## Task
Repeat only the stretch of lines below that runs from the line with "pose proof Hl as (L1 & L2 & L3). unfold" through the line with "assert (Ef : (i_ref", unaltered.

## Data
(** An inode of the table that holds what the disk holds has the same blocks. *)
Definition on_disk (s : kernel) (ip : inode) : Prop := dinode_of_inode ip = dinode_of s (i_inum ip).
Lemma addr_of_fields s ip ip' bn : i_addrs ip = i_addrs ip' → addr_of s ip bn = addr_of s ip' bn.
Proof. intros E. unfold addr_of, addr_at. by rewrite E. Qed.
Lemma file_bytes_fields s ip ip' off n : i_addrs ip = i_addrs ip' → file_bytes s ip off n = file_bytes s ip' off n.
Proof.
  intros E. unfold file_bytes. apply list_fmap_ext. intros k x _. unfold file_byte. by rewrite (addr_of_fields s ip ip').
Qed.
Lemma on_disk_fields s ip : on_disk s ip →
  i_type ip = d_type (dinode_of s (i_inum ip)) ∧ i_size ip = i_size (node s (i_inum ip)) ∧
  i_addrs ip = i_addrs (node s (i_inum ip)) ∧ i_nlink ip = d_nlink (dinode_of s (i_inum ip)).
Proof. unfold on_disk. intros H. unfold node, from_dinode. cbn [i_size i_addrs]. by rewrite <- H. Qed.
Lemma on_disk_lookup s ip name : on_disk s ip →
  lookup_dir s ip name = lookup_dir s (node s (i_inum ip)) name ∧
  ∀ k, dir_entry s ip k = dir_entry s (node s (i_inum ip)) k.
Proof.
  intros (_ & Es & Ea & _)%on_disk_fields.
  assert (He : ∀ k, dir_entry s ip k = dir_entry s (node s (i_inum ip)) k) by (intros k; by apply file_bytes_fields).
  split; [|done]. unfold lookup_dir. rewrite Es. generalize (seq 0 (entries (i_size (node s (i_inum ip))))). intros l.
  induction l as [|k l IH]; cbn [List.find]; [reflexivity|]. unfold entry_named at 1 3. rewrite He, IH. reflexivity.
Qed.
Lemma on_disk_mapped s ip : on_disk s ip → i_dev ip = ROOTDEV → mapped s (node s (i_inum ip)) → mapped s ip.
Proof.
  intros (_ & Es & Ea & _)%on_disk_fields Hd [M1 M2 M3]. split; [done | by rewrite Es |].
  intros bn. rewrite Es, (addr_of_fields s ip _ bn Ea). apply M3.
Qed.

(** ** Names *)

Lemma cname_string n l : (length l <= n)%nat → cname n l = string_of l.
Proof.
  revert n. induction l as [|c l IH]; intros [|n] Hl; simpl in *; try lia; try done. by rewrite IH by lia.
Qed.
Lemma cname_take n e : 0 ∉ e → cname n e = take n e.
Proof.
  revert n. induction e as [|c e IH]; intros [|n] H; try done. apply not_elem_of_cons in H as [Hc He]. cbn [cname take].
  rewrite (proj2 (Z.eqb_neq c 0)) by done. by rewrite IH.
Qed.
Lemma lookup_dir_name s ip a b : cname DIRSIZ a = cname DIRSIZ b → lookup_dir s ip a = lookup_dir s ip b.
Proof.
  intros E. unfold lookup_dir. generalize (seq 0 (entries (i_size ip))). intros l.
  induction l as [|k l IH]; [done|]. cbn [List.find]. unfold entry_named at 1 3. by rewrite E, IH.
Qed.
Lemma skip_slashes_bytes path : Forall byte path → Forall byte (skip_slashes path).
Proof. induction 1 as [|c l Hc Hl IH]; [constructor|]. cbn [skip_slashes]. destruct (c =? 47); [done | by constructor]. Qed.
Lemma skipelem_bytes path name rest name' :
  Forall byte path → Forall byte name → skipelem path name = Some (rest, name') → Forall byte rest ∧ Forall byte name'.
Proof.
  intros Hp Hn. unfold skipelem. apply skip_slashes_bytes in Hp. destruct (skip_slashes path) as [|c q]; [done|].
  set (l := c :: q) in *. clearbody l. pose proof (element_ok l) as He. destruct (element l) as [e r]. destruct He as (-> & _).
  apply Forall_app in Hp as [He Hr]. assert (byte 0) by (unfold byte; lia). set (nm := if (DIRSIZ <=? length e)%nat then _ else _).
  assert (Hnm : Forall byte nm).
  { unfold nm. destruct (DIRSIZ <=? length e)%nat; unfold put_at; rewrite take_0, app_nil_l; apply Forall_app; split;
      auto using Forall_take, Forall_drop. apply Forall_app. by repeat constructor. }
  clearbody nm. intros [= <- <-]. split; [by apply skip_slashes_bytes | done].
Qed.
Lemma elements_no0 path e : 0 ∉ path → e ∈ elements path → 0 ∉ e.
Proof.
  unfold elements. intros H0 [_ He]%list_elem_of_filter. revert H0 He. assert (Hc : 0 ∉ ([] : list Z)) by apply not_elem_of_nil.
  revert Hc. generalize ([] : list Z). induction path as [|c path IH]; intros cur Hc H0 He; cbn [split_path] in He.
  - by apply list_elem_of_singleton in He as ->.
  - apply not_elem_of_cons in H0 as [Hc0 H0]. destruct (c =? 47).
    + apply elem_of_cons in He as [->|He]; [done|]. apply (IH []); [apply not_elem_of_nil | done..].
    + apply (IH (cur ++ [c])); [|done..]. rewrite elem_of_app, list_elem_of_singleton. naive_solver.
Qed.

(** ** Counting entries of the table *)

Definition free_slots (s : kernel) : nat := length (filter (λ ip, i_ref ip = 0) (itable s)).
Lemma free_not_full s : (0 < free_slots s)%nat → full_table s = false.
Proof.
  intros H. apply not_true_iff_false. intros Hf. unfold full_table in Hf. rewrite forallb_forall in Hf.
  unfold free_slots in H. destruct (filter _ (itable s)) as [|ip l] eqn:E; [simpl in H; lia|].
  assert (Hin : ip ∈ filter (λ ip, i_ref ip = 0) (itable s)) by (rewrite E; by left).
  apply list_elem_of_filter in Hin as [Hz Hin]. apply list_elem_of_In, Hf in Hin. by rewrite Hz in Hin.
Qed.
(** Changing one entry changes the count by what it was and what it is. *)
Lemma free_slots_change s s' i :
  (i < length (itable s))%nat → length (itable s') = length (itable s) → (∀ j, j ≠ i → inode_at s' j = inode_at s j) →
  (free_slots s' + (if decide (i_ref (inode_at s i) = 0%Z) then 1 else 0) =
   free_slots s + (if decide (i_ref (inode_at s' i) = 0%Z) then 1 else 0))%nat.
Proof.
  intros Hi Hl Hj. unfold free_slots, inode_at in *. revert Hi Hl Hj. generalize (itable s) (itable s'). clear s s'.
  induction i as [|i IH]; intros [|x l] [|x' l'] Hi Hl Hj; simpl in *; try lia.
  - assert (l' = l) as ->.
    { apply list_eq. intros k. assert (Hk := Hj (S k) ltac:(lia)). simpl in Hk.
      destruct (decide (k < length l)%nat) as [Hlt|Hge]; [|rewrite !lookup_ge_None_2 by lia; done].
      destruct (lookup_lt_is_Some_2 l k Hlt) as [y Ey], (lookup_lt_is_Some_2 l' k ltac:(lia)) as [y' Ey'].
      rewrite Ey, Ey' in *. simpl in Hk. congruence. }
    rewrite !filter_cons. repeat case_decide; simpl; lia.
  - assert (Hx := Hj 0%nat ltac:(lia)). simpl in Hx. subst x'.
    specialize (IH l l' ltac:(lia) ltac:(lia)). rewrite !filter_cons.
    assert (Hj' : ∀ j, j ≠ i → default null_inode (l' !! j) = default null_inode (l !! j)) by (intros j Hne; apply (Hj (S j)); lia).
    specialize (IH Hj'). destruct (decide (i_ref x = 0)); simpl in *; lia.
Qed.
(** Taking away one reference of entry [i]. *)
Lemma refs_drop s s' i dev inum :
  itable_ok s → (i < NINODE)%nat → live (inode_at s i) dev inum → length (itable s') = length (itable s) →
  (∀ j, j ≠ i → inode_at s' j = inode_at s j) →
  inode_at s' i = set_i_ref (i_ref (inode_at s i) - 1) (inode_at s i) →
  itable_ok s' ∧ refs s' dev inum = refs s dev inum - 1 ∧
  ∀ dev' inum', (dev', inum') ≠ (dev, inum) → refs s' dev' inum' = refs s dev' inum'.
Proof.
  intros Hok Hi Hl Hlen Hj Hs. pose proof Hl as (L1 & L2 & L3).
  assert (Hlv : ∀ j d m, live (inode_at s' j) d m → live (inode_at s j) d m).
  { intros j d m. destruct (decide (j = i)) as [->|Hne]; [|by rewrite Hj]. rewrite Hs. intros (H1 & H2 & H3). simpl in *.
    split_and!; [lia | done | done]. }
  assert (Hok' : itable_ok s').
  { destruct Hok as [O1 O2 O3]. split; [by rewrite Hlen | |].
    - intros j. destruct (decide (j = i)) as [->|]; [rewrite Hs; simpl; lia | rewrite Hj by done; apply O2].
    - intros j k d m Hjn Hkn H1 H2. by apply (O3 j k d m); auto. }
  split; [done|]. split.
  - rewrite (refs_live s i) by done. destruct (decide (i_ref (inode_at s i) = 1)) as [E|E].
    + rewrite E. apply refs_none. intros j Hjn Hlj. assert (j = i) as -> by (by apply (it_uniq _ Hok j i dev inum); auto).
      rewrite Hs in Hlj. destruct Hlj as [H1 _]. simpl in H1. lia.
    + rewrite (refs_live s' i); [by rewrite Hs | done | done|]. rewrite Hs. split_and!; simpl; [lia | done | done].
  - intros d m Hne. unfold refs at 2. pose proof (find_seq (λ j, is_inode d m (inode_at s j)) NINODE) as Hf.
    destruct (List.find _ _) as [j|].
    + destruct Hf as (Hjn & Hf & _). apply is_inode_spec in Hf. assert (j ≠ i) by (intros ->; destruct Hf as (_ & ? & ?); congruence).
      rewrite (refs_live s' j) by (done || by rewrite Hj). by rewrite Hj.
    + apply refs_none. intros j Hjn Hlj. apply Hlv, is_inode_spec in Hlj. by rewrite Hf in Hlj.
Qed.

(** ** The walk *)

Section walk.
Variables (p : nat) (pid : Z) (B : list Z) (s0 : kernel) (T : Z → Prop).
Context (HB : (length B < NBUF)%nat) (Hd : ∀ b, is_block_data (content s0 b)) (HT : tree s0 T).

(** Between two calls of the walk, with the lock of the entry [L] held: the disk is as it was, and the entries
    of the table that are valid hold what it holds. *)
Record calm (L : option nat) (s : kernel) : Prop := {
  cm_cache : cache p pid B [] s;
  cm_content : ∀ b, content s b = content s0 b;
  cm_sb : sb s = sb s0;
  cm_table : itable_ok s;
  cm_locks : ∀ i, slocks s !! SL_inode i = if decide (L = Some i) then Some pid else None;
  cm_valid : ∀ i, (i < NINODE)%nat → 0 < i_ref (inode_at s i) → i_dev (inode_at s i) = ROOTDEV →
    i_valid (inode_at s i) = true → on_disk s0 (inode_at s i);
}.

(** The part of the state that iget() and iput() change. *)
Lemma calm_table L s s' i :
  calm L s → s' = set_itable (itable s') (settle s) → itable_ok s' → (∀ j, j ≠ i → inode_at s' j = inode_at s j) →
  (0 < i_ref (inode_at s' i) → i_dev (inode_at s' i) = ROOTDEV → i_valid (inode_at s' i) = true → on_disk s0 (inode_at s' i)) →
  calm L s'.
Proof.
  intros [C1 C2 C3 C4 C5 C6] E Hok Hj Hv. split; try done.
  - rewrite E. apply cache_itable. by apply cache_settle.
  - intros b. rewrite E. apply C2.
  - by rewrite E.
  - intros j. rewrite E. apply C5.
  - intros j Hjn. destruct (decide (j = i)) as [->|]; [auto | rewrite Hj by done; auto].
Qed.

(** An inode of the tree is not freed when a reference to it goes away. *)
Lemma refs_nonneg s d m : itable_ok s → 0 <= refs s d m.
Proof. intros Hok. unfold refs. destruct (List.find _ _); [apply Hok | lia]. Qed.
Lemma iput_calm s j n :
  calm None s → (j < NINODE)%nat → live (inode_at s j) ROOTDEV n → T n →
  ∃ s', iput j s = Ok tt s' ∧ calm None s' ∧ refs s' ROOTDEV n = refs s ROOTDEV n - 1 ∧
    (∀ d m, (d, m) ≠ (ROOTDEV, n) → refs s' d m = refs s d m) ∧
    (free_slots s' = free_slots s + if decide (i_ref (inode_at s j) = 1%Z) then 1 else 0)%nat ∧
    ∀ i, inode_at s' i = if decide (i = j) then set_i_ref (i_ref (inode_at s j) - 1) (inode_at s j) else inode_at s i.
Proof.
  intros Hc Hj Hl Hn. pose proof (cm_cache _ _ Hc) as Hca. pose proof (ca_env _ _ _ _ _ Hca) as [Hcpu Hlk _ _].
  pose proof Hl as (L1 & L2 & L3). unfold iput. rewrite (bind_Ok _ _ _ _ _ (acquire_ok L_itable s ltac:(by rewrite Hlk))). kstep.
  change (inode_at (lock_state L_itable s) j) with (inode_at s j).
  assert (Ef : (i_ref (inode_at s j) =? 1) && i_valid (inode_at s j) && (i_nlink (inode_at s j) =? 0) = false).
  { destruct (i_valid (inode_at s j)) eqn:Ev; [|by rewrite andb_false_r].
    destruct (on_disk_fields s0 _ (cm_valid _ _ Hc j Hj L1 L2 Ev)) as (_ & _ & _ & En). rewrite En, L3.
    rewrite (proj2 (Z.eqb_neq _ _) (tr_nlink _ _ HT n Hn)). by rewrite andb_false_r. }
  rewrite Ef. cbn iota. kstep. set (f := λ ip : inode, set_i_ref (i_ref ip - 1) ip).
  assert (E : (modify (upd_inode j f) ;; release L_itable) (lock_state L_itable s) = Ok tt (got j f s)).
  { kstep. rewrite (release_ok _ _ (cur s)); [| done | done | by apply lookup_insert_eq].
    f_equal. unfold got, upd_inode. simpl. rewrite delete_insert_id by (by rewrite Hlk). by destruct s. }
  rewrite E. clear E. set (s' := got j f s). exists s'. split; [done|].
  assert (Hlen : length (itable s') = length (itable s)) by (apply (length_upd_inode s j f)).
  assert (Hjl : (j < length (itable s))%nat) by (by rewrite (it_len _ (cm_table _ _ Hc))).
  assert (Hat : ∀ i, inode_at s' i = if decide (i = j) then f (inode_at s j) else inode_at s i)
    by (intros i; exact (inode_at_upd s j f i Hjl)).
  assert (Hne : ∀ i, i ≠ j → inode_at s' i = inode_at s i) by (intros i Hi; by rewrite Hat, decide_False).
  assert (Hatj : inode_at s' j = f (inode_at s j)) by (by rewrite Hat, decide_True).
  destruct (refs_drop s s' j ROOTDEV n (cm_table _ _ Hc) Hj Hl Hlen Hne Hatj) as (R1 & R2 & R3).
  pose proof (free_slots_change s s' j Hjl Hlen Hne) as Hf. rewrite Hatj in Hf. simpl in Hf. split_and!; try done.
  - apply (calm_table None s s' j Hc (got_frame j f s) R1 Hne). rewrite Hatj. intros H1 H2 H3.
    change (on_disk s0 (inode_at s j)). apply (cm_valid _ _ Hc); try done.
  - rewrite decide_False in Hf by lia. destruct (decide (i_ref (inode_at s j) = 1)), (decide (i_ref (inode_at s j) - 1 = 0)); lia.
Qed.

Lemma find_ext (f g : nat → bool) l : (∀ x, f x = g x) → List.find f l = List.find g l.
Proof. intros H. induction l as [|x l IH]; [done|]. cbn [List.find]. by rewrite H, IH. Qed.
(** The table as far as references go. *)
Lemma same_keys s s' :
  length (itable s') = length (itable s) →
  (∀ i, i_ref (inode_at s' i) = i_ref (inode_at s i) ∧ i_dev (inode_at s' i) = i_dev (inode_at s i) ∧ i_inum (inode_at s' i) = i_inum (inode_at s i)) →
  itable_ok s → itable_ok s' ∧ ∀ d m, refs s' d m = refs s d m.
Proof.
  intros Hl Hk [O1 O2 O3]. assert (Hlv : ∀ i d m, live (inode_at s' i) d m ↔ live (inode_at s i) d m)
    by (intros i d m; unfold live; by destruct (Hk i) as (-> & -> & ->)).
  split.
  - split; [by rewrite Hl | intros i; destruct (Hk i) as [-> _]; apply O2 |].
    intros i j d m Hi Hj H1 H2. apply (O3 i j d m); by rewrite <- ?Hlv.
  - intros d m. unfold refs. rewrite (find_ext _ (λ i, is_inode d m (inode_at s i))).
    + destruct (List.find _ _) as [i|]; [apply Hk | done].
    + intros i. unfold is_inode. by destruct (Hk i) as (-> & -> & ->).
Qed.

## Solution to the exercise
  pose proof Hl as (L1 & L2 & L3). unfold iput. rewrite (bind_Ok _ _ _ _ _ (acquire_ok L_itable s ltac:(by rewrite Hlk))). kstep.
  change (inode_at (lock_state L_itable s) j) with (inode_at s j).
  assert (Ef : (i_ref (inode_at s j) =? 1) && i_valid (inode_at s j) && (i_nlink (inode_at s j) =? 0) = false).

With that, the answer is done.